A specialist trust that has seen a high turnover of directors in recent years has been rated requires improvement for leadership by the Care Quality Commission.
Great Ormond Street Hospital for Children Foundation Trust was rated good overall and given outstanding ratings in the caring and effectiveness categories.
HSJ can reveal the three senior staff have left the trust in the past three months – including two to another children’s hospital.
Finance director Loretta Seamer left on 28 February.
Chief operating officer Dena Marshall took up the chief executive post at Royal Manchester Children’s Hospital in January. Associate medical director Jane Valente is leaving to take up the medical director role at the same hospital.

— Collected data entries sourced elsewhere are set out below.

(** * FitnessTracker (python_exam.py): a shallow embedding and its properties

    The program keeps a table of activity records in a pandas DataFrame,
    reloads it from a CSV file at start-up and rewrites the file after
    every append.  This development embeds

    - the Python built-ins the tracker calls ([str.strip], [str.lower],
      [int], [datetime.strptime] with the format [%Y-%m-%d]);
    - the DataFrame as the list of its rows, with the pandas operations
      the tracker uses ([to_csv], [read_csv], [dropna], [concat],
      [groupby(...).agg], boolean-mask selection);
    - the methods of [FitnessTracker] in a state-and-exception monad over
      the tracker's [df], the file at [csv_path] and the console;
    - the console prompts [get_input] and [prompt_activity] and the loop
      of [main_menu], over the tracker and the lines still to be typed.

    Modelling conventions.

    - Text is ASCII text: [strip], [lower], [int] and the [\d] of the
      [strptime] pattern are those of Python on ASCII characters.  A
      statement about which texts are accepted, matched or trimmed says so
      with [ascii_text].
    - A [datetime] is a calendar day at midnight, which is all [strptime]
      with [%Y-%m-%d] produces; the nanosecond range of a pandas Timestamp
      is not modelled.
    - The numeric columns are int64 columns holding integers ([Z]); a
      [groupby] sum wraps around as 64-bit addition does.  A statement
      about a total as a number keeps the absolute values that are added
      below 2^53 in sum: within that bound an int64 column and a float64
      column hold and add the same numbers exactly.  A mean is the exact
      rational that the float64 result approximates.
    - The CSV file is modelled after tokenising, as a table of lines of
      four text cells; quoting is left to [to_csv] and [read_csv].  The
      type inference of [read_csv] is not modelled: the activity type of a
      loaded row is the text of its cell.  A statement that depends on
      the activity types being held as text, as [add_activity] stores
      them, takes types that [read_csv] keeps as text ([text_typed]).
    - [pd.to_datetime] and [pd.to_numeric] with [errors='coerce'] are
      parameters of [_load_data].
    - The path and the exception text that the program interpolates into
      three of its messages are left out of the printed lines.
    - The console holds what [print] wrote and the prompts [input] wrote,
      in order.  The text that [print] shows for a frame and the drawing
      calls of the plot methods are parameters of [main_menu]; its loop
      is given a number of turns. *)

From Stdlib Require Import ZArith List Bool Ascii String Lia.
From Stdlib Require Import QArith Qreduction Permutation Sorted DecimalString.
Import ListNotations.

Local Open Scope string_scope.
Local Open Scope list_scope.
Local Open Scope Z_scope.

(* ================================================================== *)
(** ** Python text primitives *)

Module Py.

Definition text := list ascii.

Definition code (c : ascii) : Z := Z.of_nat (nat_of_ascii c).

Definition is_digit (c : ascii) : bool := (48 <=? code c) && (code c <=? 57).

Definition in_range (lo hi : ascii) (c : ascii) : bool :=
  (code lo <=? code c) && (code c <=? code hi).

(** [str.isspace] on ASCII: TAB..CR, FS..US and the blank. *)
Definition is_space (c : ascii) : bool :=
  ((9 <=? code c) && (code c <=? 13)) || ((28 <=? code c) && (code c <=? 32)).

Fixpoint lstrip (s : text) : text :=
  match s with
  | c :: r => if is_space c then lstrip r else s
  | [] => []
  end.

Definition rstrip (s : text) : text := rev (lstrip (rev s)).

(** [s.strip()] *)
Definition strip_text (s : text) : text := rstrip (lstrip s).

Definition strip (s : string) : string :=
  string_of_list_ascii (strip_text (list_ascii_of_string s)).

Definition lower_char (c : ascii) : ascii :=
  if (65 <=? code c) && (code c <=? 90)
  then ascii_of_nat (nat_of_ascii c + 32)
  else c.

(** [s.lower()] *)
Definition lower (s : string) : string :=
  string_of_list_ascii (map lower_char (list_ascii_of_string s)).

Definition digit_val (c : ascii) : Z := code c - 48.

(** The digits of an integer literal; [int] allows single underscores
    between digits. *)
Fixpoint int_digits (acc : Z) (prev_digit : bool) (s : text) : option Z :=
  match s with
  | [] => if prev_digit then Some acc else None
  | c :: r =>
      if is_digit c then int_digits (10 * acc + digit_val c) true r
      else if (code c =? 95) && prev_digit then int_digits acc false r
      else None
  end.

(** The whitespace [int] skips around a literal: TAB..CR and the blank.
    The separators FS..US, which [strip] drops, stay in place here and
    make the literal invalid. *)
Definition is_c_space (c : ascii) : bool :=
  ((9 <=? code c) && (code c <=? 13)) || (code c =? 32).

Fixpoint skip_space (s : text) : text :=
  match s with
  | c :: r => if is_c_space c then skip_space r else s
  | [] => []
  end.

Definition int_literal (s : text) : text := rev (skip_space (rev (skip_space s))).

(** [sys.get_int_max_str_digits()], at its default. *)
Definition max_str_digits : nat := 4300.

(** [int(s)] for a [str]: surrounding whitespace is dropped, one sign is
    allowed, and a literal of more than [max_str_digits] digits is
    refused; [None] stands for [ValueError]. *)
Definition int_of_text (s : text) : option Z :=
  match int_literal s with
  | c :: r =>
      if (max_str_digits <? List.length (filter is_digit (c :: r)))%nat then None
      else if code c =? 45 then option_map Z.opp (int_digits 0 false r)
      else if code c =? 43 then int_digits 0 false r
      else int_digits 0 false (c :: r)
  | [] => None
  end.

(** What [add_activity] may be handed for a number: an [int] (what the
    console prompt passes after its own cast) or a [str]. *)
Inductive value :=
| VInt (n : Z)
| VStr (s : string).

(** [int(v)] *)
Definition int (v : value) : option Z :=
  match v with
  | VInt n => Some n
  | VStr s => int_of_text (list_ascii_of_string s)
  end.

End Py.

(* ================================================================== *)
(** ** [datetime] values and [datetime.strptime(s, "%Y-%m-%d")] *)

Module Datetime.
Import Py.

(** A [datetime] at midnight. *)
Record datetime := mkdate { year : Z; month : Z; day : Z }.

Definition is_leap (y : Z) : bool :=
  ((y mod 4 =? 0) && negb (y mod 100 =? 0)) || (y mod 400 =? 0).

Definition days_in_month (y m : Z) : Z :=
  if m =? 2 then (if is_leap y then 29 else 28)
  else if (m =? 4) || (m =? 6) || (m =? 9) || (m =? 11) then 30
  else 31.

(** The constructor [datetime(y, m, d)]; [None] stands for [ValueError]. *)
Definition make (y m d : Z) : option datetime :=
  if (1 <=? y) && (y <=? 9999) && (1 <=? m) && (m <=? 12)
     && (1 <=? d) && (d <=? days_in_month y m)
  then Some (mkdate y m d) else None.

Definition valid (t : datetime) : Prop :=
  make (year t) (month t) (day t) = Some t.

(** Comparison of two datetimes, as [<=], [==] do. *)
Definition leb (a b : datetime) : bool :=
  (year a <? year b)
  || ((year a =? year b)
      && ((month a <? month b)
          || ((month a =? month b) && (day a <=? day b)))).

Definition eqb (a b : datetime) : bool :=
  (year a =? year b) && (month a =? month b) && (day a =? day b).

Definition eq_dec (a b : datetime) : {a = b} + {a <> b}.
Proof. decide equality; apply Z.eq_dec. Defined.

(** *** The regular expression of the format

    [_strptime] turns [%Y-%m-%d] into the pattern
    [(?P<Y>\d\d\d\d)-(?P<m>1[0-2]|0[1-9]|[1-9])-(?P<d>3[0-1]|[1-2]\d|0[1-9]|[1-9]| [1-9])]
    and matches it at the start of the text.  A matcher lists its matches
    in the order in which a backtracking engine tries them. *)

Definition matcher (A : Type) := text -> list (A * text).

Definition re_ret {A} (a : A) : matcher A := fun s => [(a, s)].

Definition re_bind {A B} (p : matcher A) (k : A -> matcher B) : matcher B :=
  fun s => flat_map (fun ar => k (fst ar) (snd ar)) (p s).

Definition re_alt {A} (p q : matcher A) : matcher A := fun s => p s ++ q s.

Definition re_char (ok : ascii -> bool) : matcher text :=
  fun s => match s with
           | c :: r => if ok c then [([c], r)] else []
           | [] => []
           end.

Definition re_seq (p q : matcher text) : matcher text :=
  re_bind p (fun x => re_bind q (fun y => re_ret (x ++ y))).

Since 2013, the trust has had four substantive medical directors, including two who shared the role, and two interims.
The CQC said since its last inspection in 2015 “the chair, three non-executive directors, chief operating officer (post now part of the deputy chief executive role), chief nurse and chief finance officer had changed”.
In 2015, the trust commissioned a report from the Royal College of Paediatrics and Child Health into allegations of invasive overtreatment of gastroenterology patients.
The trust has refused to release this report but made a second report from the college public, which looked at the changes made by the trust subsequently.
The CQC said there had been significant improvement in some areas but “many staff working in the service had not seen the original 2015 report and told the review team that they were not yet confident that the climate had changed and that their concerns could be raised and responded to in a climate of openness”.
The evidence supporting the CQC report also said: “The trust did not take a proactive role in using their considerable expertise and resources to show leadership in working together with other regional and local providers of children and young people’s care.
“The trust’s chief executive told us that as they did not fit with the local sustainability and transformation plans and were delivering specialist tertiary care, alignment was difficult. They lacked clear sense of the role GOSH had in delivering and developing long term national paediatric care and treatment. Therefore the trust was potentially missing opportunities to provide joint services for children across the national paediatric hospital network.”
In a statement, the trust’s chief executive Peter Steer said: “We acknowledge, when looking at leadership throughout the organisation and how we manage the governance of our services, we require further improvement. However, we have made progress in addressing some of our biggest challenges. This includes turning around the way we manage our waiting time data so it is transparent and reliable and ensures we are meeting all national targets and treating patients on time.
“This is demonstrated by the fact that in the month of the CQC inspection we had the most improved performance for referral to treatment times in the country. We have also conducted a lengthy and complex review into our gastroenterology service which is now driving through improvements in care and patient experience.
“Our mission ‘the child first and always’ is at the heart of everything we do and our staff should be very proud that the CQC received only positive comments from patients or their carers about our people throughout this inspection.”